Jean Valjean goes to prison for 19 years only to be released to a world that despises him and gives not a glimmer of a second chance. This is how the well loved novel Les Miserables begins. A bishop welcomes Jean Valjean to sleep and eat in his home, the church, only to be betrayed by Jean later that night. The former convict steals silver from the church, is caught, and brought back by police to the bishop.
What the bishop does next will surely determine the life or death of Jean.
The bishop changes the course of Jean Vajean's life by not merely forgiving and
letting him go, but by reminding this man-- hardened by humanity's best
attempts to destroy him--of his true identity. He is not first a criminal but first a created being of God.

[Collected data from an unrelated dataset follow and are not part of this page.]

Lemma Hist_live_created k l n v a o :
  (forall x, k x = true -> is_decoder_or_output x = false) ->
  Hist l n v a o -> live_of k l = created k l.
Proof.
  intros Hk H.
  assert (Hdec : forall x, is_decoder_or_output x = true -> k x = false).
  { intros x Hx. destruct (k x) eqn:E; [| reflexivity].
    apply Hk in E. congruence. }
  induction H as
    [ n | e l n v a o Hq H IH | vid l n a o H IH | l n v o H IH
    | aoid l n v a H IH | ob l n v a o Hob H IH | p ob l n a o H IH
    | p ob l n v o H IH | p ob l n v a H IH ].
  - reflexivity.
  - now rewrite live_of_quiet, created_quiet.
  - rewrite live_of_New. cbn [created].
    now rewrite (Hdec (VideoDecoderObj vid) eq_refl).
  - rewrite live_of_New. cbn [created].
    now rewrite (Hdec AudioDecoderObj eq_refl).
  - rewrite live_of_New. cbn [created].
    now rewrite (Hdec (AudioOutputObj aoid) eq_refl).
  - rewrite live_of_New. cbn [created]. now rewrite IH.
  - cbn [created]. rewrite <- IH.
    apply Hist_sound in H as (_ & Hnd & Hv & _).
    apply (live_of_Delete_other k is_video_decoder p ob); try assumption.
    + rewrite Hv. now left.
    + intros x Hx Hx'. apply Hk in Hx. unfold is_decoder_or_output in Hx.
      rewrite Hx' in Hx. discriminate.
  - cbn [created]. rewrite <- IH.
    apply Hist_sound in H as (_ & Hnd & _ & Ha & _).
    apply (live_of_Delete_other k is_audio_decoder p ob); try assumption.
    + rewrite Ha. now left.
    + intros x Hx Hx'. apply Hk in Hx. unfold is_decoder_or_output in Hx.
      rewrite Hx' in Hx. rewrite orb_true_r in Hx. discriminate.
  - cbn [created]. rewrite <- IH.
    apply Hist_sound in H as (_ & Hnd & _ & _ & Ho & _).
    apply (live_of_Delete_other k is_audio_output p ob); try assumption.
    + rewrite Ho. now left.
    + intros x Hx Hx'. apply Hk in Hx. unfold is_decoder_or_output in Hx.
      rewrite Hx' in Hx. rewrite orb_true_r in Hx. discriminate.
Qed.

If you identity with the plight of Jean or dream of acting half as compassionately as the bishop, you're not alone. But what if we were not to first ask, " Who am I in this story? " but instead , " Where is God's saving action in this drama? " If we place Christ at the center of the drama. we can see that it is Christ and not our actions that is at the base of our identity. We do not construct our identity but are given one. Whatever our past, it is no longer we but Christ who now lives in us. Created beings of God, children of the Most High, alive in Christ: this is our true identity.
Any action, including loving our enemies, as Jean Valjean does in following years, only to his detriment, springs forth from the action of the one who first first forgave and spoke the truth of who we truly are. God acts and we respond.